REGENERATION By Marcus Sheffer with contributions from John Boecker

The entirety of our world is alive! We are a part of, and integral to this living, breathing, moving, speaking, listening, touching, defecating, squirming, decomposing, growing, interacting, complex whole of Life. We are surrounded by, immersed in, and a part of the living world. We co-inhabit a living planet in reciprocal relationship with all other living beings. Without our fellow beings we would not long survive. We depend on other beings to pollinate plants, produce food, provide air to breath, clean water, regulate climate, decompose waste, make edible matter from sunlight and living soil, manifest beauty, and soothe our souls. It seems, though, that we have forgotten this, as if we are trying to remake our living world into one almost bereft of life, one we are not even sure can survive. This invites pause to acknowledge the implications; over the past 40 years, more than 50% of our fellow beings on the planet have disappeared. During the same time period, our human population has doubled.

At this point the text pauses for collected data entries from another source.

(** * tox-poetry-installer: the transient dependency walk of [utilities.py]

    A shallow embedding of [identify_transients] (with its nested helper
    [find_deps_of_deps]) and of the three dependency set builders
    [find_project_dependencies], [find_dev_dependencies] and
    [find_env_dependencies], followed by the properties of the walk; then
    [install_to_venv], over the Poetry installer it calls.

    Conventions of the embedding:
    - Python [str] is [string]; [dict] with [str] keys is [gmap string _];
      the [set] of searched names is a [gset string]; lists are lists.
    - The two variables captured by the closure [find_deps_of_deps]
      ([searched] and [transients]) form an explicit [state] that every call
      receives and returns; a raised exception leaves the mutated state
      behind, as in Python, so the state is returned next to the outcome.
    - The recursion of [find_deps_of_deps] is driven by a fuel argument;
      [identify_transients] runs it with [fuel_bound packages] and
      [find_deps_of_deps_total] shows that this is always enough.  The
      interpreter's recursion limit is not modelled.
    - Calls to [tox.reporter] only print diagnostics and are left out. *)

From Stdlib Require Import Ascii String.
From stdpp Require Import gmap strings list fin_maps relations.

Open Scope string_scope.
Open Scope list_scope.
Open Scope nat_scope.

(** ** Strings *)

(** [str.lower] on the ASCII range; other bytes are left alone. *)
Definition ascii_lower (c : ascii) : ascii :=
  let n := nat_of_ascii c in
  if ((65 <=? n) && (n <=? 90))%nat then ascii_of_nat (n + 32)%nat else c.

Fixpoint lower (s : string) : string :=
  match s with
  | EmptyString => EmptyString
  | String c rest => String (ascii_lower c) (lower rest)
  end.

(** Python's [delimiter in s] for two strings: substring test. *)
Fixpoint contains (delimiter s : string) : bool :=
  String.prefix delimiter s ||
  match s with
  | EmptyString => false
  | String _ rest => contains delimiter rest
  end.

(** ** Data model *)

(** A requirement of a package ([poetry.core] [Dependency]): the walk reads
    only [name]; [is_optional()] is read by [find_project_dependencies]. *)
Module Dependency.
Record t := mk {
  name : string;
  constraint : string;
  optional : bool
}.

#[global] Instance dependency_eq_dec : EqDecision t.
Proof. solve_decision. Defined.
End Dependency.

(** A locked package ([poetry.core] [Package]).  The type [C] of
    [python_constraint] belongs to Poetry and stays abstract. *)
Module Package.
Record t (C : Type) := mk {
  name : string;
  version : string;
  python_constraint : C;
  platform : option string;
  requires : list Dependency.t
}.
Arguments mk {C} _ _ _ _ _.
Arguments name {C} _.
Arguments version {C} _.
Arguments python_constraint {C} _.
Arguments platform {C} _.
Arguments requires {C} _.

#[global] Instance package_eq_dec {C} `{EqDecision C} : EqDecision (t C).
Proof. solve_decision. Defined.
End Package.

(** Exceptions that the modelled functions raise. *)
Inductive exn : Type :=
  | KeyError (key : string)
  | LockedDepVersionConflictError (msg : string)
  | LockedDepNotFoundError (msg : string)
  | ExtraNotFoundError (msg : string).

(** How a call ends; [OutOfFuel] is an artefact of the model. *)
Inductive outcome (A : Type) : Type :=
  | Return (a : A)
  | Raise (e : exn)
  | OutOfFuel.
Arguments Return {A} a.
Arguments Raise {A} e.
Arguments OutOfFuel {A}.

(** The part of a Tox virtual environment that the builders read:
    [venv.name], [venv.envconfig.extras], [venv.envconfig.locked_deps]. *)
Record ToxVirtualEnv := {
  venv_name : string;
  envconfig_extras : list string;
  envconfig_locked_deps : list string
}.

(** The part of the Poetry object that the builders read:
    [poetry.package.name], [poetry.package.requires],
    [poetry.package.extras] and the [dev-dependencies] table of
    [poetry.pyproject.data["tool"]["poetry"]] (absent, or its entries in
    document order). *)
Record Poetry := {
  package_name : string;
  package_requires : list Dependency.t;
  package_extras : gmap string (list Dependency.t);
  pyproject_dev_dependencies : option (list (string * string))
}.

(** ** Sample stores

    Small stores used by the examples below; [c] is the interpreter
    constraint given to every package. *)

Definition sample_requirement (name : string) : Dependency.t :=
  Dependency.mk name "*" false.

Definition sample_package {C : Type} (name : string) (c : C)
    (deps : list string) : Package.t C :=
  Package.mk name "1.0" c None (map sample_requirement deps).

(** [{A: requires [B], B: requires [C], C: requires []}] *)
Definition chain_store {C : Type} (c : C) : gmap string (Package.t C) :=
  <["A" := sample_package "A" c ["B"]]>
    (<["B" := sample_package "B" c ["C"]]>
       (<["C" := sample_package "C" c []]> ∅)).

(** [{A: requires [B], B: requires [A]}] *)
Definition cycle_store {C : Type} (c : C) : gmap string (Package.t C) :=
  <["A" := sample_package "A" c ["B"]]>
    (<["B" := sample_package "B" c ["A"]]> ∅).

(** [{a: requires [b]}], with no entry for [b]. *)
Definition dangling_store {C : Type} (c : C) : gmap string (Package.t C) :=
  <["a" := sample_package "a" c ["b"]]> ∅.

(** [{a: requires [r, c], r: requires [c, d], c: requires [],
    d: requires []}]; [r] rejects the running interpreter. *)
Definition pruned_store : gmap string (Package.t bool) :=
  <["a" := sample_package "a" true ["r"; "c"]]>
    (<["r" := sample_package "r" false ["c"; "d"]]>
       (<["c" := sample_package "c" true []]>
          (<["d" := sample_package "d" true []]> ∅))).

(** [{a: requires [pip, c], c: requires [], pip: requires [d],
    d: requires []}] *)
Definition unsafe_store : gmap string (Package.t bool) :=
  <["a" := sample_package "a" true ["pip"; "c"]]>
    (<["c" := sample_package "c" true []]>
       (<["pip" := sample_package "pip" true ["d"]]>
          (<["d" := sample_package "d" true []]> ∅))).

(** [{a: requires [c], b: requires [c], c: requires []}] *)
Definition shared_store : gmap string (Package.t bool) :=
  <["a" := sample_package "a" true ["c"]]>
    (<["b" := sample_package "b" true ["c"]]>
       (<["c" := sample_package "c" true []]> ∅)).

(** [{foo: requires []}] *)
Definition foo_store : gmap string (Package.t bool) :=
  <["foo" := sample_package "foo" true []]> ∅.

(** A project named [proj] whose [dev-dependencies] table has the single
    key [Foo]. *)
Definition foo_project : Poetry :=
  {| package_name := "proj";
     package_requires := [];
     package_extras := ∅;
     pyproject_dev_dependencies := Some [("Foo", "^1.0")] |}.

Definition sample_venv (locked_deps : list string) : ToxVirtualEnv :=
  {| venv_name := "py";
     envconfig_extras := [];
     envconfig_locked_deps := locked_deps |}.

(** Positions along the chain and along the dangling edge. *)
Definition chain_rank (x : string) : nat :=
  if decide (x = "A") then 0 else if decide (x = "B") then 1 else 2.

Definition dangling_rank (x : string) : nat :=
  if decide (x = "a") then 0 else 1.

(** The values Poetry and [constants.py] give to the imported constants,
    and the simplest constraint type: a package either flag_allows the running
    interpreter or it does not. *)
Definition poetry_unsafe_packages : gset string :=
  {[ "setuptools"; "distribute"; "pip"; "wheel" ]}.

Definition pep508_version_delimiters : list string :=
  ["~="; "=="; "!="; ">"; "<"].

Definition flag_allows (c : bool) (version : unit) : bool := c.

Section Resolver.

(** What [utilities.py] imports from outside the file:
    [python_constraint.allows], [constants.PLATFORM_VERSION],
    [sys.platform], [_poetry.Provider.UNSAFE_PACKAGES] and
    [constants.PEP508_VERSION_DELIMITERS]. *)
Context {C V : Type} `{EqDecision C}.
Variable allows : C → V → bool.
Variable PLATFORM_VERSION : V.
Variable sys_platform : string.
Variable UNSAFE_PACKAGES : gset string.
Variable PEP508_VERSION_DELIMITERS : list string.

Local Abbreviation PoetryPackage := (Package.t C).
(** [datatypes.PackageMap]: package name to package. *)
Local Abbreviation PackageMap := (gmap string (Package.t C)).

(** *** The state shared by the calls of [find_deps_of_deps]

    [visits] is a ghost field: the arguments with which
    [find_deps_of_deps] was entered, in order.  Nothing reads it; it is
    the list form of [searched] (lemma [traverse_visits_searched]). *)
Record state := {
  searched : gset string;
  transients : list PoetryPackage;
  visits : list string
}.

Definition initial_state : state :=
  {| searched := ∅; transients := []; visits := [] |}.

(** [searched.add(name)] at the entry of [find_deps_of_deps]. *)
Definition mark (name : string) (st : state) : state :=
  {| searched := {[name]} ∪ searched st;
     transients := transients st;
     visits := visits st ++ [name] |}.

(** [transients.append(package)]. *)
Definition include (package : PoetryPackage) (st : state) : state :=
  {| searched := searched st;
     transients := transients st ++ [package];
     visits := visits st |}.

(** The two compatibility tests of [find_deps_of_deps]. *)
Definition python_ok (package : PoetryPackage) : bool :=
  allows (Package.python_constraint package) PLATFORM_VERSION.

Definition platform_ok (package : PoetryPackage) : bool :=
  match Package.platform package with
  | Some p => bool_decide (p = sys_platform)
  | None => true
  end.

Definition compatible (package : PoetryPackage) : bool :=
  python_ok package && platform_ok package.

(** The [for index, dep in enumerate(package.requires)] loop, over the
    recursive call [rec]. *)
Fixpoint for_requires (rec : string → state → state * outcome unit)
    (deps : list Dependency.t) (st : state) : state * outcome unit :=
  match deps with
  | [] => (st, Return tt)
  | dep :: rest =>
      if bool_decide (Dependency.name dep ∈ searched st)
      then for_requires rec rest st
      else match rec (Dependency.name dep) st with
           | (st', Return _) => for_requires rec rest st'
           | failed => failed
           end
  end.

Section Walk.
Variable packages : PackageMap.
Variable allow_missing : list string.

Fixpoint find_deps_of_deps (fuel : nat) (name : string) (st : state)
    : state * outcome unit :=
  match fuel with
  | O => (st, OutOfFuel)
  | S fuel' =>
      let st := mark name st in
      if bool_decide (name ∈ UNSAFE_PACKAGES) then (st, Return tt)
      else
        match packages !! name with
        | None =>
            if bool_decide (name ∈ allow_missing) then (st, Return tt)
            else (st, Raise (KeyError name))
        | Some package =>
            if negb (python_ok package) then (st, Return tt)
            else if negb (platform_ok package) then (st, Return tt)
            else
              match for_requires (find_deps_of_deps fuel')
                      (Package.requires package) st with
              | (st', Return _) => (include package st', Return tt)
              | failed => failed
              end
        end
  end.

Trees, insects, birds, and animals of countless species are in decline or have ceased to exist. We are practicing ecocide at a global scale. Our agriculture, rangelands, suburbs, and cities appear purposely designed to reduce – or virtually eliminate – the diversity of life that embraces and sustains us. Agriculture, for example, is increasingly dominated by largescale monocultures dowsed in herbicides and pesticides designed specifically to kill competing plants and all insects, including those who are beneficial. Organic agriculture often simply replaces these chemicals with others that may not be quite so lethal or persistent. Our rangelands and pastures are managed to benefit only a few select domesticated grazing animals. Their grazing mutually reinforces dramatically reduced diversity, favoring a few select plant species across the vast majority of our remaining agricultural lands. The planet’s diversity of life is purposely designed out of these agricultural systems, which comprise more than 50% of the land area of the US. The abundance and diversity of our living world is increasingly being converted to scarcity and monocultures that minimize and concentrate the flow of resources into a stream of money.